Automatic Testing of Symbolic Execution Engines via Program Generation and Differential Testing
Symbolic execution has attracted significant attention in recent years, with applications in software testing, security, networking and more. Symbolic execution tools, like CREST, KLEE, FuzzBALL, and Symbolic PathFinder, have enabled researchers and practitioners to experiment with new ideas, scale the technique to larger applications and apply it to new application domains. Therefore, the correctness of these tools is of critical importance.
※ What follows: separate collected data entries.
(** * FrappeDB: the document client of frappe-js-sdk (src/db/index.ts)

    The class [FrappeDB] turns method calls into requests on an axios
    instance and maps the settled request to a result or to a thrown error
    object.  The development below embeds

    - the JavaScript values the client handles (JSON data and [undefined])
      with the language operations the source applies to them: property
      reads, object spread, template-literal conversion, truthiness, [??]
      and [JSON.stringify];
    - the axios call as an explicit request/continuation structure, so that
      both the request a method issues and the way it settles can be stated;
    - the seven methods of the class, one definition per method. *)

From Stdlib Require Import String Ascii List ZArith Bool Lia DecimalString.
Import ListNotations.
Open Scope string_scope.

(* ===================================================================== *)
(** ** JavaScript values                                                 *)
(* ===================================================================== *)

Module Js.

(** JSON data plus [undefined].  Numbers are the integers: the client only
    passes numbers through, prints them and compares a length with 0.
    A string is a sequence of code units.  An object is the list of its own
    properties in the order they were added, which is the order JavaScript
    keeps for the names the client itself adds (none of them is an array
    index). *)
#[warnings="-register-all"]
Inductive JsVal : Type :=
| JUndefined
| JNull
| JBool (b : bool)
| JNum (n : Z)
| JStr (s : string)
| JArr (items : list JsVal)
| JObj (props : list (string * JsVal)).

Definition Obj : Type := list (string * JsVal).

(** An expression either yields a value or throws a [TypeError], the only
    exception the language operations below can raise on these values. *)
Inductive Completion (A : Type) : Type :=
| Normal (a : A)
| Throw_TypeError.
Arguments Normal {A} a.
Arguments Throw_TypeError {A}.

Definition bind {A B : Type} (c : Completion A) (f : A -> Completion B) : Completion B :=
  match c with
  | Normal a => f a
  | Throw_TypeError => Throw_TypeError
  end.

Notation "x <- c ;; k" := (bind c (fun x => k))
  (at level 61, c at next level, right associativity).

(** [o[k]] on the own properties. *)
Fixpoint obj_get (k : string) (o : Obj) : option JsVal :=
  match o with
  | [] => None
  | (k', v) :: rest => if (k' =? k)%string then Some v else obj_get k rest
  end.

(** [o[k] = v]: an existing property keeps its place, a new one is added last. *)
Fixpoint obj_set (k : string) (v : JsVal) (o : Obj) : Obj :=
  match o with
  | [] => [(k, v)]
  | (k', v') :: rest =>
      if (k' =? k)%string then (k, v) :: rest else (k', v') :: obj_set k v rest
  end.

Definition or_undefined (r : option JsVal) : JsVal :=
  match r with
  | Some v => v
  | None => JUndefined
  end.

(** The property name of array index [i]. *)
Definition index_key (i : nat) : string := NilEmpty.string_of_uint (Nat.to_uint i).

Fixpoint indexed (i : nat) (l : list JsVal) : Obj :=
  match l with
  | [] => []
  | x :: rest => (index_key i, x) :: indexed (S i) rest
  end.

Fixpoint chars (s : string) : list JsVal :=
  match s with
  | EmptyString => []
  | String c rest => JStr (String c EmptyString) :: chars rest
  end.

(** Own enumerable properties, as copied by [{...v}]. *)
Definition own_props (v : JsVal) : Obj :=
  match v with
  | JObj o => o
  | JArr l => indexed 0 l
  | JStr s => indexed 0 (chars s)
  | _ => []
  end.

(** [{...target, ...src}] continued from the properties already in [target]. *)
Definition spread (target : Obj) (src : JsVal) : Obj :=
  fold_left (fun acc kv => obj_set (fst kv) (snd kv) acc) (own_props src) target.

(** [v.k] and [v[k]].  Reading a property of [undefined] or [null] throws.
    Arrays and strings have [length] and their indices; the other names read
    by the client are not defined on any built-in prototype. *)
Definition get_prop (v : JsVal) (k : string) : Completion JsVal :=
  match v with
  | JUndefined | JNull => Throw_TypeError
  | JBool _ | JNum _ => Normal JUndefined
  | JStr s =>
      if (k =? "length")%string then Normal (JNum (Z.of_nat (String.length s)))
      else Normal (or_undefined (obj_get k (indexed 0 (chars s))))
  | JArr l =>
      if (k =? "length")%string then Normal (JNum (Z.of_nat (List.length l)))
      else Normal (or_undefined (obj_get k (indexed 0 l)))
  | JObj o => Normal (or_undefined (obj_get k o))
  end.

Definition is_undefined (v : JsVal) : bool :=
  match v with
  | JUndefined => true
  | _ => false
  end.

Definition nullish (v : JsVal) : bool :=
  match v with
  | JUndefined | JNull => true
  | _ => false
  end.

(** [a ?? b] with both sides already evaluated. *)
Definition coalesce (a b : JsVal) : JsVal := if nullish a then b else a.

(** ToBoolean. *)
Definition truthy (v : JsVal) : bool :=
  match v with
  | JUndefined | JNull => false
  | JBool b => b
  | JNum n => negb (n =? 0)%Z
  | JStr s => negb (s =? "")%string
  | JArr _ | JObj _ => true
  end.

(** A parameter declared [p = d]. *)
Definition default_param (v d : JsVal) : JsVal := if is_undefined v then d else v.

(** The decimal digits of an integer, which is how JavaScript prints an
    integer below 10^21 in magnitude. *)
Definition decimal (n : Z) : string := NilZero.string_of_int (Z.to_int n).

(** ToString, as applied by [String(v)] and by a template literal.  An array
    joins its elements with commas, [null] and [undefined] elements printing
    as nothing; an object prints through [Object.prototype.toString] unless
    an own [toString] property (never callable here) shadows it. *)
Fixpoint ToString (v : JsVal) : Completion string :=
  match v with
  | JUndefined => Normal "undefined"
  | JNull => Normal "null"
  | JBool true => Normal "true"
  | JBool false => Normal "false"
  | JNum n => Normal (decimal n)
  | JStr s => Normal s
  | JArr l =>
      let element x :=
        match x with
        | JUndefined | JNull => Normal ""
        | _ => ToString x
        end in
      (fix join (l : list JsVal) : Completion string :=
         match l with
         | [] => Normal ""
         | [x] => element x
         | x :: rest => s <- element x ;; r <- join rest ;; Normal (s ++ "," ++ r)
         end) l
  | JObj o =>
      match obj_get "toString" o with
      | Some _ => Throw_TypeError
      | None => Normal "[object Object]"
      end
  end.

Definition hex_digit (n : nat) : string :=
  String (nth n ["0"; "1"; "2"; "3"; "4"; "5"; "6"; "7"; "8"; "9";
                 "a"; "b"; "c"; "d"; "e"; "f"]%char "0"%char) "".

Definition quote_char : ascii := "034"%char.

Definition json_escape (c : ascii) : string :=
  let n := nat_of_ascii c in
  if (n =? 34)%nat then String "\" (String quote_char "")
  else if (n =? 92)%nat then "\\"
  else if (n =? 8)%nat then "\b"
  else if (n =? 9)%nat then "\t"
  else if (n =? 10)%nat then "\n"
  else if (n =? 12)%nat then "\f"
  else if (n =? 13)%nat then "\r"
  else if (n <? 32)%nat then "\u00" ++ hex_digit (n / 16) ++ hex_digit (n mod 16)
  else String c "".

Definition json_quote (s : string) : string :=
  String quote_char (String.concat "" (map json_escape (list_ascii_of_string s)))
  ++ String quote_char "".

(** The text [JSON.stringify] produces for a value nested in an array or an
    object ([undefined] prints as [null] in an array and drops its property
    in an object). *)
Fixpoint json_text (v : JsVal) : string :=
  match v with
  | JUndefined | JNull => "null"
  | JBool true => "true"
  | JBool false => "false"
  | JNum n => decimal n
  | JStr s => json_quote s
  | JArr l =>
      "[" ++
      (fix items (l : list JsVal) : string :=
         match l with
         | [] => ""
         | [x] => json_text x
         | x :: rest => json_text x ++ "," ++ items rest
         end) l
      ++ "]"
  | JObj o =>
      "{" ++
      (fix members (o : list (string * JsVal)) (first : bool) : string :=
         match o with
         | [] => ""
         | (k, x) :: rest =>
             match x with
             | JUndefined => members rest first
             | _ => (if first then "" else ",") ++ json_quote k ++ ":"
                    ++ json_text x ++ members rest false
             end
         end) o true
      ++ "}"
  end.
In this paper, we present our experience extending compiler testing techniques to find errors in both the concrete and symbolic execution components of symbolic execution engines. The approach used relies on a novel way to create program versions, in three different testing modes — concrete, single-path and multi-path — each exercising different features of symbolic execution engines. When combined with existing program generation techniques and appropriate oracles, this approach enables differential testing within a single symbolic execution engine.
We have applied our approach to the KLEE, CREST and FuzzBALL symbolic execution engines, where it has discovered 20 different bugs exposing a variety of important errors having to do with the handling of structures, division, modulo, casting, vector instructions and more, as well as issues related to constraint solving, compiler optimisations and test input replay.
Timotej Kapus is a Doctoral Student in the Software Reliability Group at Imperial College London, where he also received his MEng undergraduate degree. He started in the group in the summer 2015 as an UROP student and then expanded his work into an MEng thesis. His research interests include software analysis and testing, more specifically he is currently focusing on symbolic execution.